→ **Task instructions**: When the line containing "c2) as [<-|]; [|discriminate]." is reached, include it and end there; set down verbatim every line before it, starting at the top of the records.
- - - - - - -
(** After an installation on a working network, a manifest resource is
    served offline from the pre-populated cache, without a fetch. *)
Example install_then_offline :
  let installed := install Sample.site (Sample.online Sample.fresh) (start []) in
  let res := handleRequest Sample.site Sample.offline Sample.style
               (URL_parse (url Sample.style)) (start (caches installed.2)) in
  installed.1 = Returned tt /\
  existsb is_skipWaiting (trace installed.2) = true /\
  res.1 = Returned Sample.fresh /\
  trace res.2 = [EvMatch (url Sample.style)].
Proof. vm_compute. repeat split; reflexivity. Qed.

(** A navigation to the start page is classified STATIC, its path being in
    the manifest; a navigation elsewhere on the site is NAVIGATION. *)
Example classify_navigations :
  let home := {| method := "GET"; url := "https://learn.example/"; mode := "navigate";
                 headers := [("accept", "text/html")] |} in
  classify Sample.site home (URL_parse (url home)) = STATIC /\
  classify Sample.site Sample.lesson (URL_parse (url Sample.lesson)) = NAVIGATION /\
  classify Sample.site Sample.feed (URL_parse (url Sample.feed)) = DYNAMIC /\
  classify Sample.site Sample.bootstrap (URL_parse (url Sample.bootstrap)) = STATIC.
Proof. vm_compute. repeat split; reflexivity. Qed.

(** * Further properties of the worker *)

(** ** Which requests the worker answers, and how it classifies them *)

Lemma prefix_api_not_static (p : string) :
  startsWith p "/api/" = true ->
  Array_includes STATIC_RESOURCES p = false /\ startsWith p "/static/" = false.
Proof.
  unfold startsWith. intros H.
  destruct p as [|c1 p]; cbn [String.prefix] in H; [discriminate|].
  destruct (ascii_dec "/" c1) as [<-|]; [|discriminate].
  destruct p as [|c2 p]; cbn [String.prefix] in H; [discriminate|].
  destruct (ascii_dec "a" c2) as [<-|]; [|discriminate].
  split; reflexivity.
Qed.
Lemma putSecret_run userId id c env s :
  putSecret userId id (JString c) env s
  = if (userId =? "") || (id =? "") || blank c
    then (Returned (json 400 false "invalid_request" NoData), s)
    else
      (Returned
         match filter (fun m => sm_id m =? id) (secretMessages s) with
         | [] => json 404 false "not_found" NoData
         | m :: _ =>
             json 200 true "updated"
                  (SecretData (set_secret (trim c) (now env) m))
         end,
       mkStore (users s)
               (map (fun m => if sm_id m =? id
                              then set_secret (trim c) (now env) m else m)
                    (secretMessages s))
               (friendRequests s)
               (queryLog s ++ [UpdateSecretMessages])).
Proof.
  unfold putSecret, updateSecretMessage.
  rewrite trim_empty_iff_blank.
  destruct ((userId =? "") || (id =? "") || blank c); [reflexivity|].
  db_unfold.
  destruct (filter _ (secretMessages s)); reflexivity.
Qed.

Lemma putSecret_not_a_string userId id content env s :
  (forall c, content <> JString c) ->
  putSecret userId id content env s
  = (Returned (json 400 false "invalid_request" NoData), s).
Proof.
  intros H. destruct content; try reflexivity. now destruct (H s0).
Qed.

Lemma getSecretMessage_run userId s :
  getSecretMessage userId s
  = if userId =? ""
    then (Returned (json 401 false "unauthorized" NoData), s)
    else
      (Returned (json 200 true "fetched"
                      (SecretList (filter (fun m => sm_user_id m =? userId)
                                          (secretMessages s)))),
       mkStore (users s) (secretMessages s) (friendRequests s)
               (queryLog s ++ [SelectSecretMessages])).
Proof. unfold getSecretMessage. now destruct (userId =? ""). Qed.

Lemma postFriendsAccept_run userId requestId s :
  postFriendsAccept userId requestId s
  = let hit := fun r => (fr_id r =? requestId) && (fr_receiver_id r =? userId) in
    (Returned (mkResponse 200 (Some true) None
                 (RequestData
                    (hd_error (map (set_status "accepted")
                                   (filter hit (friendRequests s)))))),
     mkStore (users s) (secretMessages s)
             (map (fun r => if hit r then set_status "accepted" r else r)
                  (friendRequests s))
             (queryLog s ++ [UpdateFriendRequests])).
Proof. reflexivity. Qed.

Lemma deleteFriends_run userId requestId s :
  deleteFriends userId requestId s
  = (Returned
       match filter (fun r => fr_id r =? requestId) (friendRequests s) with
       | [] => json 404 false "not_found" NoData
       | r :: _ => json 200 true "deleted" (RequestData (Some r))
       end,
     mkStore (users s) (secretMessages s)
             (filter (fun r => negb (fr_id r =? requestId)) (friendRequests s))
             (queryLog s ++ [DeleteFriendRequests])).
Proof.
  unfold deleteFriends, deleteFriendRequest. db_unfold.
  destruct (filter (fun r => fr_id r =? requestId) (friendRequests s));
    reflexivity.
Qed.

Lemma getFriendsMessages_rows userId friendId s :
  same_rows s (after (getFriendsMessages userId friendId) s).
Proof.
  unfold after, getFriendsMessages, selectFriendship, selectFriendsSecrets.
  db_unfold.
  destruct (filter _ (friendRequests s)); now repeat split.
Qed.

Lemma is_empty_false (c : jsstring) : is_empty c = false -> c <> [].
Proof. now destruct c. Qed.

(** ** Trimming *)

Lemma trimStart_fixed l :
  match l with [] => True | x :: _ => isWhiteSpace x = false end ->
  trimStart l = l.
Proof. destruct l as [|x l]; simpl; [easy|]. now intros ->. Qed.

Lemma trimStart_idempotent c : trimStart (trimStart c) = trimStart c.
Proof. apply trimStart_fixed, trimStart_head. Qed.

Lemma trimStart_snoc l x :
  isWhiteSpace x = false ->
  trimStart (l ++ [x])%list = (trimStart l ++ [x])%list.
Proof.
  intros H. induction l as [|y l IH]; simpl.
  - now rewrite H.
  - destruct (isWhiteSpace y); [exact IH | reflexivity].
Qed.

Lemma trimEnd_cons x l :
  isWhiteSpace x = false -> trimEnd (x :: l) = x :: trimEnd l.
Proof.
  intros H. unfold trimEnd. simpl.
  rewrite trimStart_snoc by exact H. rewrite rev_app_distr. reflexivity.
Qed.

Lemma trimEnd_idempotent l : trimEnd (trimEnd l) = trimEnd l.
Proof.
  unfold trimEnd. now rewrite rev_involutive, trimStart_idempotent.
Qed.

Lemma trim_head c :
  match trim c with [] => True | x :: _ => isWhiteSpace x = false end.
Proof.
  unfold trim. pose proof (trimStart_head c) as H.
  destruct (trimStart c) as [|x l]; [exact I|].
  now rewrite trimEnd_cons.
Qed.

Lemma trim_idempotent c : trim (trim c) = trim c.
Proof.
  unfold trim at 1. rewrite (trimStart_fixed (trim c)) by apply trim_head.
  unfold trim. apply trimEnd_idempotent.
Qed.

(** ** What a request can do to the tables *)

Lemma serve_change hdr req env s :
  change (caller_of hdr) s (after (serve hdr req env) s).
Proof.
  unfold serve, authMiddleware, after.
  destruct hdr as [userId|]; [|apply ch_none; now repeat split].
  destruct (userId =? "") eqn:Hu; [apply ch_none; now repeat split|].
  simpl caller_of. destruct req.
  - destruct email as [e|].
    + destruct (user_exists userId s) eqn:X.
      * rewrite postUsers_exists by exact X. apply ch_none; now repeat split.
      * rewrite postUsers_created by exact X.
        now apply (ch_user_created _ _ _ (mkUser userId e (now env))).
    + apply ch_none; now repeat split.
  - destruct (user_exists userId0 s) eqn:X.
    + destruct (deleteUsers_deleted userId0 s X) as [u E]. rewrite E.
      now apply (ch_user_deleted _ _ _ userId0).
    + rewrite deleteUsers_not_found by exact X.
      apply ch_none; now repeat split.
  - destruct content as [| |b|n|c|];
      try (apply ch_none; now repeat split).
    rewrite postSecret_run, Hu. simpl.
    destruct (blank c) eqn:B; [apply ch_none; now repeat split|].
    destruct (secret_id_taken (gen_random_uuid env) s) eqn:T;
      [apply ch_none; now repeat split|].
    destruct (user_exists userId s) eqn:X;
      [|apply ch_none; now repeat split].
    simpl.
    apply (ch_secret_created _ _ _
             (mkSecret (gen_random_uuid env) userId (trim c) (now env)));
      simpl; auto.
    + apply is_empty_false. now rewrite trim_empty_iff_blank.
    + apply trim_idempotent.
  - rewrite getSecretMessage_run, Hu. apply ch_none; now repeat split.
  - destruct content as [| |b|n|c|];
      try (apply ch_none; now repeat split).
    rewrite putSecret_run, Hu. simpl.
    destruct ((id =? "") || blank c) eqn:B; [apply ch_none; now repeat split|].
    apply orb_false_iff in B as [_ B].
    apply (ch_secret_updated _ _ _ id (trim c) (now env)); simpl; auto.
    + apply is_empty_false. now rewrite trim_empty_iff_blank.
    + apply trim_idempotent.
  - destruct receiver_id as [B|]; [|apply ch_none; now repeat split].
    rewrite postAddFriend_run.
    destruct ((B =? "") || (B =? userId)) eqn:V;
      [apply ch_none; now repeat split|].
    apply orb_false_iff in V as [_ V]. apply String.eqb_neq in V.
    destruct (find (same_pair userId B) (friendRequests s));
      [apply ch_none; now repeat split|].
    destruct (request_id_taken (gen_random_uuid env) s) eqn:T;
      [apply ch_none; now repeat split|].
    destruct (user_exists userId s) eqn:XA;
      [|apply ch_none; now repeat split].
    destruct (user_exists B s) eqn:XB;
      [|apply ch_none; now repeat split].
    destruct (pair_taken userId B s) eqn:P;
      [apply ch_none; now repeat split|].
    simpl.
    now apply (ch_request_sent _ _ _
                 (mkRequest (gen_random_uuid env) userId B "pending" (now env))).
  - apply ch_none; now repeat split.
  - rewrite postFriendsAccept_run.
    now apply (ch_request_accepted _ _ _ requestId).
  - rewrite deleteFriends_run.
    now apply (ch_request_deleted _ _ _ requestId).
  - apply ch_none. apply getFriendsMessages_rows.
Qed.

(** ** Invariants of the store *)

Lemma existsb_false_not_in {A} (f : A -> string) id l :
  existsb (fun x => f x =? id) l = false -> ~ In id (map f l).
Proof.
  intros H Hin. apply in_map_iff in Hin as (x & Hx & Hin).
  assert (existsb (fun x => f x =? id) l = true).
  { apply existsb_exists. exists x. split; [exact Hin|].
    now apply String.eqb_eq. }
  congruence.
Qed.

Lemma NoDup_map_snoc {A} (f : A -> string) l x :
  NoDup (map f l) -> existsb (fun y => f y =? f x) l = false ->
  NoDup (map f (l ++ [x])).
Proof.
  intros Hl Hx. rewrite map_app. apply NoDup_app; [exact Hl | |].
  - simpl. constructor; [easy | constructor].
  - intros y Hy [<-|[]]. now apply (existsb_false_not_in f (f x) l).
Qed.

Lemma map_update_same {A B} (g : A -> B) (hit : A -> bool) (f : A -> A) l :
  (forall x, g (f x) = g x) ->
  map g (map (fun x => if hit x then f x else x) l) = map g l.
Proof.
  intros H. rewrite map_map. apply map_ext. intros x.
  now destruct (hit x).
Qed.

Lemma primary_keys_change caller s s' :
  primary_keys s -> change caller s s' -> primary_keys s'.
Proof.
  intros (Hu & Hm & Hr) C. unfold primary_keys.
  destruct C as [(Eu & Em & Er) | u Hid X Eu Em Er | target X Eu Em Er
                 | m Ho X T Hc Ht Eu Em Er | id c t Hc Ht Eu Em Er
                 | e Hs Hne Hst XA XB T P Eu Em Er | rid Eu Em Er
                 | rid Eu Em Er].
  - now rewrite <- Eu, <- Em, <- Er.
  - rewrite Eu, Em, Er. repeat split; try assumption.
    apply NoDup_map_snoc; [exact Hu|]. now rewrite Hid.
  - rewrite Eu, Em, Er. repeat split; now apply NoDup_map_filter.
  - rewrite Eu, Em, Er. repeat split; try assumption.
    now apply NoDup_map_snoc.
  - rewrite Eu, Em, Er. repeat split; try assumption.
    now rewrite map_update_same.
  - rewrite Eu, Em, Er. repeat split; try assumption.
    now apply NoDup_map_snoc.
  - rewrite Eu, Em, Er. repeat split; try assumption.
    now rewrite map_update_same.
  - rewrite Eu, Em, Er. repeat split; try assumption.
    now apply NoDup_map_filter.
Qed.

Lemma user_exists_ext id s s' :
  users s' = users s -> user_exists id s' = user_exists id s.
Proof. unfold user_exists. now intros ->. Qed.

Lemma user_exists_survives id target l :
  existsb (fun u => u_id u =? id) l = true -> id <> target ->
  existsb (fun u => u_id u =? id)
          (filter (fun u => negb (u_id u =? target)) l) = true.
Proof.
  intros H Hne. apply existsb_exists in H as (u & Hin & Hu).
  apply existsb_exists. exists u. split; [|exact Hu].
  apply filter_In. split; [exact Hin|].
  apply String.eqb_eq in Hu. rewrite Hu.
  apply negb_true_iff. now apply String.eqb_neq.
Qed.

Lemma in_map_update {A} (hit : A -> bool) (f : A -> A) l y :
  In y (map (fun x => if hit x then f x else x) l) ->
  exists x, In x l /\ (y = x \/ (hit x = true /\ y = f x)).
Proof.
  intros H. apply in_map_iff in H as (x & <- & Hin).
  exists x. split; [exact Hin|]. destruct (hit x); auto.
Qed.

Lemma references_hold_change caller s s' :
  references_hold s -> change caller s s' -> references_hold s'.
Proof.
  intros (Hm & Hr) C.
  destruct C as [(Eu & Em & Er) | u Hid X Eu Em Er | target X Eu Em Er
                 | m Ho X T Hc Ht Eu Em Er | id c t Hc Ht Eu Em Er
                 | e Hs Hne Hst XA XB T P Eu Em Er | rid Eu Em Er
                 | rid Eu Em Er]; unfold references_hold.
  - rewrite <- Em, <- Er. split; intros x Hx.
    + rewrite (user_exists_ext _ s s') by (symmetry; exact Eu). now apply Hm.
    + rewrite !(user_exists_ext _ s s') by (symmetry; exact Eu). now apply Hr.
  - assert (G : forall id, user_exists id s = true -> user_exists id s' = true).
    { intros id H. unfold user_exists in *.
      rewrite Eu, existsb_app, H. reflexivity. }
    rewrite Em, Er. split; intros x Hx.
    + now apply G, Hm.
    + destruct (Hr x Hx). split; now apply G.
  - assert (G : forall id, user_exists id s = true -> id <> target ->
                           user_exists id s' = true).
    { intros id H Hne. unfold user_exists in *. rewrite Eu.
      now apply user_exists_survives. }
    rewrite Em, Er. split; intros x Hx; apply filter_In in Hx as [Hin Hx].
    + apply G; [now apply Hm|].
      apply negb_true_iff, String.eqb_neq in Hx. exact Hx.
    + apply andb_prop in Hx as [H1 H2].
      apply negb_true_iff, String.eqb_neq in H1.
      apply negb_true_iff, String.eqb_neq in H2.
      destruct (Hr x Hin). split; now apply G.
  - rewrite Em, Er. split; intros x Hx.
    + rewrite (user_exists_ext _ s s') by exact Eu.
      apply in_app_iff in Hx as [Hx|[<-|[]]]; [now apply Hm|].
      now rewrite Ho.
    + rewrite !(user_exists_ext _ s s') by exact Eu. now apply Hr.
  - rewrite Em, Er. split; intros x Hx.
    + rewrite (user_exists_ext _ s s') by exact Eu.
      apply in_map_update in Hx as (m & Hin & [->|[_ ->]]); simpl;
        now apply Hm.
    + rewrite !(user_exists_ext _ s s') by exact Eu. now apply Hr.
  - rewrite Em, Er. split; intros x Hx.
    + rewrite (user_exists_ext _ s s') by exact Eu. now apply Hm.
    + rewrite !(user_exists_ext _ s s') by exact Eu.
      apply in_app_iff in Hx as [Hx|[<-|[]]]; [now apply Hr | now split].
  - rewrite Em, Er. split; intros x Hx.
    + rewrite (user_exists_ext _ s s') by exact Eu. now apply Hm.
    + rewrite !(user_exists_ext _ s s') by exact Eu.
      apply in_map_update in Hx as (e & Hin & [->|[_ ->]]); simpl;
        now apply Hr.
  - rewrite Em, Er. split; intros x Hx.
    + rewrite (user_exists_ext _ s s') by exact Eu. now apply Hm.
    + rewrite !(user_exists_ext _ s s') by exact Eu.
      apply filter_In in Hx as [Hin _]. now apply Hr.
Qed.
- - - - - - -
→ **Finished exercise**:
(** After an installation on a working network, a manifest resource is
    served offline from the pre-populated cache, without a fetch. *)
Example install_then_offline :
  let installed := install Sample.site (Sample.online Sample.fresh) (start []) in
  let res := handleRequest Sample.site Sample.offline Sample.style
               (URL_parse (url Sample.style)) (start (caches installed.2)) in
  installed.1 = Returned tt /\
  existsb is_skipWaiting (trace installed.2) = true /\
  res.1 = Returned Sample.fresh /\
  trace res.2 = [EvMatch (url Sample.style)].
Proof. vm_compute. repeat split; reflexivity. Qed.

(** A navigation to the start page is classified STATIC, its path being in
    the manifest; a navigation elsewhere on the site is NAVIGATION. *)
Example classify_navigations :
  let home := {| method := "GET"; url := "https://learn.example/"; mode := "navigate";
                 headers := [("accept", "text/html")] |} in
  classify Sample.site home (URL_parse (url home)) = STATIC /\
  classify Sample.site Sample.lesson (URL_parse (url Sample.lesson)) = NAVIGATION /\
  classify Sample.site Sample.feed (URL_parse (url Sample.feed)) = DYNAMIC /\
  classify Sample.site Sample.bootstrap (URL_parse (url Sample.bootstrap)) = STATIC.
Proof. vm_compute. repeat split; reflexivity. Qed.

(** * Further properties of the worker *)

(** ** Which requests the worker answers, and how it classifies them *)

Lemma prefix_api_not_static (p : string) :
  startsWith p "/api/" = true ->
  Array_includes STATIC_RESOURCES p = false /\ startsWith p "/static/" = false.
Proof.
  unfold startsWith. intros H.
  destruct p as [|c1 p]; cbn [String.prefix] in H; [discriminate|].
  destruct (ascii_dec "/" c1) as [<-|]; [|discriminate].
  destruct p as [|c2 p]; cbn [String.prefix] in H; [discriminate|].
  destruct (ascii_dec "a" c2) as [<-|]; [|discriminate].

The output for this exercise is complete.